CHANGE IN LEVERAGE — The change in leverage is measured by the change in the debt-to-assets ratio. This is calculated as the long term debt over the average total assets during a year.

CHANGE IN LIQUIDITY — The change in liquidity measures the increase in the current ratio of a firm, i.e. the ratio between the current assets and the current liabilities.

CHANGE IN RETURN ON ASSETS — The return on assets measures the net income before extraordinary items scaled by the total assets at the beginning of that year. The change in the return on assets is simply calculated as the absolute change in the return in assets.

INVENTORY — The size of the increase in inventory in excess of the change in sales can be informative about the profitability of a firm. The best measure of inventory in would be to only look at finished products, but since this is not available for all companies the total inventory measure is used instead.

OPERATING MARGIN — The relative change in operating margin is scaled by the relative change sales. The operating, rather than the gross, margin is used to focus on the core operating activities of a firm.

SALES PER EMPLOYEE — The last signal is analogous to the change in return on assets. The return on assets measures the change in productivity of the assets and the sales per employee measures the change in productivity of the

(18)

employees. It is measured by the relative change in the sales per employee.

B. Descriptive Statistics

The signals are calculated in such a way that the size of the companies is accounted for. The companies differ in size since there is data on 298 different companies between 1980 and 2011. But even after accounting for the size of the companies the signals and factors still show enough variation in the data to be used in the forecasts. The descriptive statistics of the data used to calculate the signals are included in Appendix B, Table III below provides the descriptive statistics for the three base variables, the eleven signals and the three factors.

Table III

Descriptive Statistics of the Base Variables, Signals, and Factors

This table provides the descriptive statistics of all the variables, signals and factors used in the forecasts in Equations 2- 4. The table shows the descriptive statistics after the outliers are deleted from the sample, see Table IV for more information on the number of outliers. Obs. is the number of observations and St. dev. is the standard deviation. The descriptive statistics of the variables used to calculate the eleven signals can be found in Table AIII in Appendix B. A

Panel A: Descriptive Statistics of the Base Variables

Obs. Mean Median Maximum Minimum St. dev.

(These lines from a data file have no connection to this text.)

(* ===== verification/Trace.v ===== *)
(** The effects of the validator: the reads of the clock by [new Date()]
    in [checkBirthDayCode] (line 106 of [src/js/idCardNoUtil.js]) and the
    order of the method calls of [checkIdCardNo], [check15IdCardNo] and
    [check18IdCardNo] (lines 134-171), with their early returns.

    The methods run in a state monad: the state counts the clock reads
    done and keeps the events of the run in order; the clock is a
    function from the number of the read to the date it returns.  The
    theorems show that a validation reads the clock at most once and
    returns what the model of [Validate], with the clock fixed to that
    reading, returns; and that [check18IdCardNo] runs its checks in the
    order of the source, each only when the earlier ones passed. *)

From stdpp Require Import gmap.
From S2P Require Import Prelude JsString Regex JsDate Tables Checksum Validate.
Import Js Regex JsDate Tables Checksum Validate.

Module Trace.

(** The methods whose calls are recorded. *)
Inductive method := MCheck15 | MCheck18 | MAddress | MBirthDay | MParity.

(** An event of a run: a method call, or a read of the clock. *)
Inductive event := Call (m : method) | ReadClock.

#[export] Instance method_eq_dec : EqDecision method.
Proof. solve_decision. Defined.
#[export] Instance event_eq_dec : EqDecision event.
Proof. solve_decision. Defined.

(** The state of a run: the clock reads done, and the events so far. *)
Record st := mkSt { reads : nat; log : list event }.

(** The state monad of the runs. *)
Definition M (A : Type) : Type := st -> A * st.

#[export] Instance M_ret : MRet M := fun _ a s => (a, s).
#[export] Instance M_bind : MBind M := fun _ _ f m s => let '(a, s') := m s in f a s'.

Definition emit (e : event) : M unit := fun s => (tt, mkSt (reads s) (log s ++ [e])).

Section Run.

(** The date the clock gives at its [n]-th read. *)
Variable clock : nat -> date.

(** [new Date()]: the next reading of the clock. *)
Definition new_Date_now : M date :=
  fun s => (clock (reads s), mkSt (S (reads s)) (log s ++ [ReadClock])).

(** [checkAddressCode(addressCode)] (lines 92-94): no clock read. *)
Definition checkAddressCode_m (addressCode : jsstring) : M bool :=
  emit (Call MAddress);; mret (checkAddressCode addressCode).

(** [checkBirthDayCode(birDayCode)] (lines 100-107): after the regular
    expression, [xdata > new Date()] reads the clock once, whatever the
    numbers parsed; the result is the method of [Validate] with the clock
    fixed to that reading. *)
Definition checkBirthDayCode_m (birDayCode : jsstring) : M bool :=
  emit (Call MBirthDay);;
  if negb (test re_birthday birDayCode) then mret false else
  now ← new_Date_now;
  mret (checkBirthDayCode now birDayCode).

(** [checkParityBit(idCardNo)] (lines 126-128): no clock read. *)
Definition checkParityBit_m (idCardNo : jsstring) : M bool :=
  emit (Call MParity);; mret (checkParityBit idCardNo).

(** [check15IdCardNo(idCardNo)] (lines 149-156). *)
Definition check15IdCardNo_m (idCardNo : jsstring) : M bool :=
  emit (Call MCheck15);;
  if negb (test re_id15 idCardNo) then mret false else
  a ← checkAddressCode_m (substring idCardNo 0 6);
  if negb a then mret false else
  checkBirthDayCode_m (‹"19"› ++ substring idCardNo 6 12).

(** [check18IdCardNo(idCardNo)] (lines 162-171). *)
Definition check18IdCardNo_m (idCardNo : jsstring) : M bool :=
  emit (Call MCheck18);;
  if negb (test re_id18 idCardNo) then mret false else
  a ← checkAddressCode_m (substring idCardNo 0 6);
  if negb a then mret false else
  b ← checkBirthDayCode_m (substring idCardNo 6 14);
  if negb b then mret false else
  checkParityBit_m idCardNo.

(** [checkIdCardNo(idCardNo)] (lines 134-143). *)
Definition checkIdCardNo_m (idCardNo : jsstring) : M bool :=
  if negb (test re_idcard idCardNo) then mret false else
  match length idCardNo with
  | 15 => check15IdCardNo_m idCardNo
  | 18 => check18IdCardNo_m idCardNo
  | _ => mret false
  end.

End Run.

(** ** Runs of the methods *)

Create HintDb trace.

#[local] Hint Unfold emit new_Date_now checkAddressCode_m checkBirthDayCode_m checkParityBit_m
  mbind mret M_bind M_ret : trace.

(** [run_simpl] unfolds the monad and the leaf methods of a run. *)
Ltac run_simpl := autounfold with trace; cbn -[checkAddressCode checkBirthDayCode checkParityBit
  test re_birthday re_id15 re_id18 re_idcard substring].

Lemma checkBirthDayCode_not_re now w : test re_birthday w = false -> checkBirthDayCode now w = false.
Proof. intros H. unfold checkBirthDayCode. by rewrite H. Qed.

(** [run_cases] follows every branch of a run. *)
Ltac run_cases :=
  repeat (match goal with
          | |- context [if negb ?b then _ else _] => destruct b eqn:?
          | |- context [if ?b then _ else _] => destruct b eqn:?
          end; cbn [negb reads log]; rewrite ?checkBirthDayCode_not_re by done).

(** A run of [checkBirthDayCode] returns the method of [Validate] at the
    next reading of the clock, and reads the clock at most once. *)
Lemma checkBirthDayCode_m_run clock w s :
  (checkBirthDayCode_m clock w s).1 = checkBirthDayCode (clock (reads s)) w /\
  reads (checkBirthDayCode_m clock w s).2 = (if test re_birthday w then S (reads s) else reads s) /\
  log (checkBirthDayCode_m clock w s).2 =
    log s ++ Call MBirthDay :: (if test re_birthday w then [ReadClock] else []).
Proof.
  run_simpl. destruct (test re_birthday w) eqn:E; simpl.
  - by rewrite <- app_assoc.
  - rewrite checkBirthDayCode_not_re by done. done.
Qed.

Lemma check15IdCardNo_m_run clock s st :
  (check15IdCardNo_m clock s st).1 = check15IdCardNo (clock (reads st)) s /\
  (reads st <= reads (check15IdCardNo_m clock s st).2 <= S (reads st))%nat.
Proof.
  unfold check15IdCardNo_m, check15IdCardNo. run_simpl. run_cases; simpl; split; (done || lia).
Qed.

Lemma check18IdCardNo_m_run clock s st :
  (check18IdCardNo_m clock s st).1 = check18IdCardNo (clock (reads st)) s /\
  (reads st <= reads (check18IdCardNo_m clock s st).2 <= S (reads st))%nat.
Proof.
  unfold check18IdCardNo_m, check18IdCardNo. run_simpl. run_cases; simpl; split; (done || lia).
Qed.

(** ** The clock and the order of the checks *)

(** C19: A run of [checkIdCardNo] reads the clock at most once, and returns
    what [checkIdCardNo] of [Validate] returns with [new Date()] fixed to
    the clock's next reading: the code calls [new Date()] anew in each
    [checkBirthDayCode], and a single clock value models it faithfully. *)
Theorem checkIdCardNo_one_clock_read clock s st :
  (checkIdCardNo_m clock s st).1 = checkIdCardNo (clock (reads st)) s /\
  (reads st <= reads (checkIdCardNo_m clock s st).2 <= S (reads st))%nat.
Proof.
  unfold checkIdCardNo_m, checkIdCardNo. destruct (test re_idcard s); simpl; [|split; [done|lia]].
  destruct (decide (length s = 15%nat)) as [E|H15]; [rewrite E; apply check15IdCardNo_m_run|].
  destruct (decide (length s = 18%nat)) as [E|H18]; [rewrite E; apply check18IdCardNo_m_run|].
  rewrite !match_15_18 by done. simpl. split; [done|lia].
Qed.

(** The events of a run of [check18IdCardNo] that goes to the end. *)
Definition check18_events : list event :=
  [Call MCheck18; Call MAddress; Call MBirthDay; ReadClock; Call MParity].

(** C20: [check18IdCardNo] runs its checks in the order of the source: the
    pattern, then [checkAddressCode], then [checkBirthDayCode] (which
    reads the clock after its own pattern), then [checkParityBit].  The
    run stops after [k] of the events of [check18_events], and it goes
    past each check exactly when that check and all the earlier ones
    passed; its result is [checkParityBit] when it runs to the end and
    [false] otherwise. *)
Theorem check18IdCardNo_m_order clock s st :
  exists k, log (check18IdCardNo_m clock s st).2 = log st ++ take k check18_events /\
    ((2 <= k)%nat <-> test re_id18 s = true) /\
    ((3 <= k)%nat <-> test re_id18 s = true /\ checkAddressCode (substring s 0 6) = true) /\
    ((4 <= k)%nat <-> test re_id18 s = true /\ checkAddressCode (substring s 0 6) = true /\
                      test re_birthday (substring s 6 14) = true) /\
    ((5 <= k)%nat <-> test re_id18 s = true /\ checkAddressCode (substring s 0 6) = true /\
                      checkBirthDayCode (clock (reads st)) (substring s 6 14) = true) /\
    (check18IdCardNo_m clock s st).1 = (if decide (k = 5%nat) then checkParityBit s else false).
Proof.
  unfold check18IdCardNo_m. run_simpl. run_cases; simpl; rewrite <- ?app_assoc;
    [exists 5%nat | exists 4%nat | exists 3%nat | exists 2%nat | exists 1%nat];
    (split; [reflexivity|]); repeat split; intros; destruct_and?; (done || lia || congruence).
Qed.

End Trace.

Earnings Per Share 6,666 1.344 0.734 223.939 -122.100 6.197

Dividend Yield 5,630 3.185 2.650 43.450 0.000 2.806

Market-to-Book-Value 5,212 2.416 1.750 182.190 -76.260 4.044

Panel B: Descriptive Statistics of the Signals

Obs. Mean Median Maximum Minimum St. dev.

Accounts Receivable 5,422 0.012 -0.003 1.941 -1.964 0.296

Accruals 5,130 -0.060 -0.054 2.065 -1.707 0.115

Capital Expenditures 5,658 0.016 -0.019 2.198 -1.846 0.464

Cash Flow 5,125 0.110 0.097 1.715 -0.823 0.125

Change in Asset Turnover 6,174 -0.016 -0.003 1.816 -1.889 0.244

Change in Leverage 5,966 0.001 -0.002 0.935 -0.997 0.083

Change in Liquidity 5,159 0.000 -0.002 1.988 -1.959 0.363

Change in Return on Assets 6,243 0.000 0.001 2.109 -1.861 0.074

Inventory 5,378 -0.009 -0.012 1.958 -1.999 0.300

Operating Margin 6,331 0.009 0.084 19.799 -19.803 4.075

Sales per Employee 6,288 0.053 0.041 1.957 -0.988 0.215

Panel C: Descriptive Statistics of the Factors

Obs. Mean Median Maximum Minimum St. dev.

Assets 4,708 0.000 0.056 17.041 -10.690 0.967

Productivity 5,985 -0.005 0.004 6.361 -5.563 0.765

Sales 4,695 0.004 -0.029 5.452 -5.878 0.730

(19)

The difference in the number of observations between the variables has two reasons. For the base variables it is caused by missing data due to an unbalanced sample. But for the signals and the factors there is an additional reason; the calculations of the signals. Most signals are calculated with multiple variables, and whenever one of these variables is unavailable for a company in any year, there is no signal for that specific company in that year. The same holds for the factors, whenever one of the signals used to calculate a factor is not available there is no factor for that specific observation.

C. Outliers

To correct for extreme values in the data all the signals are checked for outliers.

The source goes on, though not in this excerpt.